- Data for this task -

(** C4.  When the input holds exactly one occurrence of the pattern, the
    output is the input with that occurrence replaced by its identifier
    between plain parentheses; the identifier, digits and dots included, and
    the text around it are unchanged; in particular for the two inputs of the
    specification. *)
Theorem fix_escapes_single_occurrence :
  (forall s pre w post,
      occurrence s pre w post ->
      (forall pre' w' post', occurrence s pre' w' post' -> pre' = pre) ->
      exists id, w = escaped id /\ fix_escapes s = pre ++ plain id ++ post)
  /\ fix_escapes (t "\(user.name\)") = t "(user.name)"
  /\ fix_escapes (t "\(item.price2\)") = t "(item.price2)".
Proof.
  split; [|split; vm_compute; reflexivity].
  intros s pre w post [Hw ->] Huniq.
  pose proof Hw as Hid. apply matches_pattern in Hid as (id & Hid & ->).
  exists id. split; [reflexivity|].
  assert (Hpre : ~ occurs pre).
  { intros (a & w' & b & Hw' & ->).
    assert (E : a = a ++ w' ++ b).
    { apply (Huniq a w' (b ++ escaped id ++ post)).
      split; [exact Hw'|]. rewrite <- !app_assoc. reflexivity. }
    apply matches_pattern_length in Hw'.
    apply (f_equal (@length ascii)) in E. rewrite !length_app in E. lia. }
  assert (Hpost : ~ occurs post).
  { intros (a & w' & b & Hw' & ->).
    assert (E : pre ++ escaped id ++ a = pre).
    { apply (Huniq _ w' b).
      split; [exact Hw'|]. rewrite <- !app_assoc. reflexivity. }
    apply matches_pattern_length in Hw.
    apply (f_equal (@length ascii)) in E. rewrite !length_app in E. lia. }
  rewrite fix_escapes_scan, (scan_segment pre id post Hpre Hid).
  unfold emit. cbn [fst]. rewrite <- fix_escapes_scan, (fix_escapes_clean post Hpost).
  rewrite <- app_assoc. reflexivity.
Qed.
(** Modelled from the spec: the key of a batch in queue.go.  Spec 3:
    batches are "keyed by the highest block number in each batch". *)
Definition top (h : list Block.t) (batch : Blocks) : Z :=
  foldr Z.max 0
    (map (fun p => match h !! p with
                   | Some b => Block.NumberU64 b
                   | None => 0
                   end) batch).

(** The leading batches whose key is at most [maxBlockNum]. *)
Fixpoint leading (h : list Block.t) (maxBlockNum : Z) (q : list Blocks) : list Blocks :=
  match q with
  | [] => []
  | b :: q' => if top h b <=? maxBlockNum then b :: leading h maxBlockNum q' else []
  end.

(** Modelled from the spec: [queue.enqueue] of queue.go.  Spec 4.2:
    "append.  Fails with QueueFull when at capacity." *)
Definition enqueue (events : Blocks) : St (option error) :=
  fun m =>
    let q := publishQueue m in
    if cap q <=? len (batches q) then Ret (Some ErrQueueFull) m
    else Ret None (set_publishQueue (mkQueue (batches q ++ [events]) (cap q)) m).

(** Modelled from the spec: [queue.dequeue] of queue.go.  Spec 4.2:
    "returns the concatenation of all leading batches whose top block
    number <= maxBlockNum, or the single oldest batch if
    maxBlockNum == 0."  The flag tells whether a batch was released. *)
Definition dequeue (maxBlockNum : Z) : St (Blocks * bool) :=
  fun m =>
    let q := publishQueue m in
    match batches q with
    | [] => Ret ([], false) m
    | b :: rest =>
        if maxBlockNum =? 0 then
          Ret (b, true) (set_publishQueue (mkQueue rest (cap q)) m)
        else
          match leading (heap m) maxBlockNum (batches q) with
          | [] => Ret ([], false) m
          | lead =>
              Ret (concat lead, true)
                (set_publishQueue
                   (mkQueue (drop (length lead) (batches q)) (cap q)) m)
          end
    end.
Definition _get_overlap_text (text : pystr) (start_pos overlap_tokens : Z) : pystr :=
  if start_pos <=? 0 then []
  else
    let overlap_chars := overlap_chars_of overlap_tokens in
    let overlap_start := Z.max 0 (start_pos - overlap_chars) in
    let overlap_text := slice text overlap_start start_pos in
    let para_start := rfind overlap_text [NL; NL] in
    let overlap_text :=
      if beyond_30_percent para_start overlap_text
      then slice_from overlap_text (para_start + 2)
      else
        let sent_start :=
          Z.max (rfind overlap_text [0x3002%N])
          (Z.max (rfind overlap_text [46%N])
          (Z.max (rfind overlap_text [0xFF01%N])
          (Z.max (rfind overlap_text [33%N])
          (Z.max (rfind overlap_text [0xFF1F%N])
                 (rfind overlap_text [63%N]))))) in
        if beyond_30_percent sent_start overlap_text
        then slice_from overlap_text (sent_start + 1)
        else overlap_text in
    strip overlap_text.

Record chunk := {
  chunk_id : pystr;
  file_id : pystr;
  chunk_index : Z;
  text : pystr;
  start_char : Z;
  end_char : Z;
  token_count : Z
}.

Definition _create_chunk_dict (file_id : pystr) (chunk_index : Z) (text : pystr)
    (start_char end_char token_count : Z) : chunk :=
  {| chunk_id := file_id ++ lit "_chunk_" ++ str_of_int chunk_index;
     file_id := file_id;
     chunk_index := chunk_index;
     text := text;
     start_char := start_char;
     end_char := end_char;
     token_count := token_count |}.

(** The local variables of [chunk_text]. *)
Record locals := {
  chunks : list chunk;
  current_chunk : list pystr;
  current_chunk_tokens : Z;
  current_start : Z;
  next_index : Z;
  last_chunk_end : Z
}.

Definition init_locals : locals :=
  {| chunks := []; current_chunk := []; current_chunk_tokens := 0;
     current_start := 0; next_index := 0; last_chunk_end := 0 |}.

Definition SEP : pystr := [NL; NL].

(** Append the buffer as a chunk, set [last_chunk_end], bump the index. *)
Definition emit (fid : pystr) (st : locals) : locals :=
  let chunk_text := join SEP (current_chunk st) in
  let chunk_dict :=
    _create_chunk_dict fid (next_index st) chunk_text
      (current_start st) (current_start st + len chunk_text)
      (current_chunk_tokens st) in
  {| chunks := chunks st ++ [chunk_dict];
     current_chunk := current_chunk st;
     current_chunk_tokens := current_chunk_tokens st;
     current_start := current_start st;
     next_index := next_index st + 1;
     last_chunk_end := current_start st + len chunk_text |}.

- Brief -
Out of the listing above, reproduce exactly the lines from the one with "Definition SEP : pystr := [NL; NL]." up to and including the one with "next_index := next_index st + 1;".

- Response for this exercise -
Definition SEP : pystr := [NL; NL].

(** Append the buffer as a chunk, set [last_chunk_end], bump the index. *)
Definition emit (fid : pystr) (st : locals) : locals :=
  let chunk_text := join SEP (current_chunk st) in
  let chunk_dict :=
    _create_chunk_dict fid (next_index st) chunk_text
      (current_start st) (current_start st + len chunk_text)
      (current_chunk_tokens st) in
  {| chunks := chunks st ++ [chunk_dict];
     current_chunk := current_chunk st;
     current_chunk_tokens := current_chunk_tokens st;
     current_start := current_start st;
     next_index := next_index st + 1;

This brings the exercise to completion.